Polska nie zginie jeśli...
Autor |
Wiadomość |
Elbrus
Dołączył(a): Pt lis 27, 2009 14:07 Posty: 8229
|
 Re: Polska nie zginie jeśli...
Gita2 napisał(a): Drogi Elbrusie, jak zauważyłeś poszerzyłam wątek, przykro mi, że nie podoba Ci się to. Możesz robić co uważasz za stosowne, jednak jeśli temat jest o Intronizacji, to po co rozmawiać o czymś, co jest podnoszone w innych tematach, a z intronizacją związane nie jest?
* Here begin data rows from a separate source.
(** ** What a consistent state is

    The declarative reading of [Validate]: the implications between the
    dimensions that a stored state must satisfy. *)
Definition known_values (s : AttemptState) : Prop :=
  as_Orchestration s ∈ OrchestrationState_values /\ as_Execution s ∈ ExecutionState_values /\
  as_Result s ∈ ResultState_values /\ as_Cancellation s ∈ CancellationState_values /\
  as_RemoteActivity s ∈ RemoteActivityState_values /\ as_ReleaseEvidence s ∈ ReleaseEvidence_values.

Definition terminal_exec (e : ExecutionState) : Prop := ExecutionState_Terminal e = true.
Definition terminal_orch (o : OrchestrationState) : Prop := OrchestrationState_Terminal o = true.

Record consistent (s : AttemptState) : Prop := {
  cs_values : known_values s;
  cs_terminal_inactive : terminal_exec (as_Execution s) -> as_RemoteActivity s = RemoteActivityInactive;
  cs_active_remote : as_Execution s ∈ [ExecutionQueued; ExecutionStarting; ExecutionRunning] ->
    as_RemoteActivity s ∈ [RemoteActivityUnknown; RemoteActivityPossible; RemoteActivityActive];
  cs_not_submitted : as_Execution s = ExecutionNotSubmitted ->
    as_RemoteActivity s ∈ [RemoteActivityNotStarted; RemoteActivityUnknown; RemoteActivityInactive];
  cs_result_terminal : as_Result s <> ResultNotAvailable -> terminal_exec (as_Execution s);
  cs_result_collecting : as_Result s = ResultCollecting ->
    as_Orchestration s ∈ [OrchestrationCollecting; OrchestrationReconciling; OrchestrationNeedsAttention];
  cs_result_bad : as_Result s ∈ [ResultIncomplete; ResultInvalid] ->
    as_Orchestration s ∈ [OrchestrationCollecting; OrchestrationReconciling; OrchestrationNeedsAttention;
                          OrchestrationFailed];
  cs_prevented : as_Cancellation s = CancellationPrevented ->
    as_Execution s = ExecutionNotSubmitted /\
    as_RemoteActivity s ∈ [RemoteActivityNotStarted; RemoteActivityInactive];
  cs_confirmed : as_Cancellation s = CancellationConfirmed ->
    as_Execution s = ExecutionCancelled /\ as_RemoteActivity s = RemoteActivityInactive;
  cs_too_late : as_Cancellation s = CancellationTooLate -> terminal_exec (as_Execution s);
  cs_not_applicable : as_ReleaseEvidence s = ReleaseEvidenceNotApplicable ->
    as_Execution s = ExecutionNotSubmitted /\ terminal_orch (as_Orchestration s);
  cs_released : as_ReleaseEvidence s ∈ [ReleaseEvidenceProviderReported; ReleaseEvidenceConfirmed] ->
    as_RemoteActivity s = RemoteActivityInactive;
  cs_submitted : as_Orchestration s = OrchestrationSubmitted ->
    as_Execution s <> ExecutionNotSubmitted /\
    as_RemoteActivity s ∈ [RemoteActivityUnknown; RemoteActivityPossible; RemoteActivityActive];
  cs_running : as_Orchestration s = OrchestrationRunning ->
    as_Execution s ∈ [ExecutionStarting; ExecutionRunning];
  cs_collecting : as_Orchestration s = OrchestrationCollecting -> terminal_exec (as_Execution s);
  cs_succeeded : as_Orchestration s = OrchestrationSucceeded ->
    as_Execution s = ExecutionSucceeded /\ as_Result s ∈ [ResultAvailable; ResultExpired] /\
    as_Cancellation s ∈ [CancellationNotRequested; CancellationTooLate];
  cs_failed : as_Orchestration s = OrchestrationFailed ->
    as_Execution s ∈ [ExecutionNotSubmitted; ExecutionSucceeded; ExecutionFailed] /\
    as_Cancellation s ∈ [CancellationNotRequested; CancellationTooLate];
  cs_cancelled : as_Orchestration s = OrchestrationCancelled ->
    as_Cancellation s ∈ [CancellationPrevented; CancellationConfirmed] /\
    as_Execution s ∈ [ExecutionNotSubmitted; ExecutionCancelled];
  cs_timed_out : as_Orchestration s = OrchestrationTimedOut ->
    as_Cancellation s ∈ [CancellationNotRequested; CancellationTooLate] /\
    as_DeadlineExceeded s = true /\ as_Execution s ∈ [ExecutionNotSubmitted; ExecutionTimedOut];
  cs_terminal : terminal_orch (as_Orchestration s) ->
    as_RemoteActivity s ∈ [RemoteActivityInactive; RemoteActivityNotStarted] }.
Skoro dla istnienia Polski Intronizacja nie jest potrzebna (bo Polska nie zginie dzięki wychowaniu patriotycznemu), to może rzeczywiście nie jest potrzebna, a objawienie przekazane Służebnicy Bożej nie było takie dokładne i ważne dla Kościoła jak krzewiciele idei Intronizacji to przedstawiają?
_________________ The first to plead is adjudged to be upright, until the next comes and cross-examines him. (Proverbs 18:17)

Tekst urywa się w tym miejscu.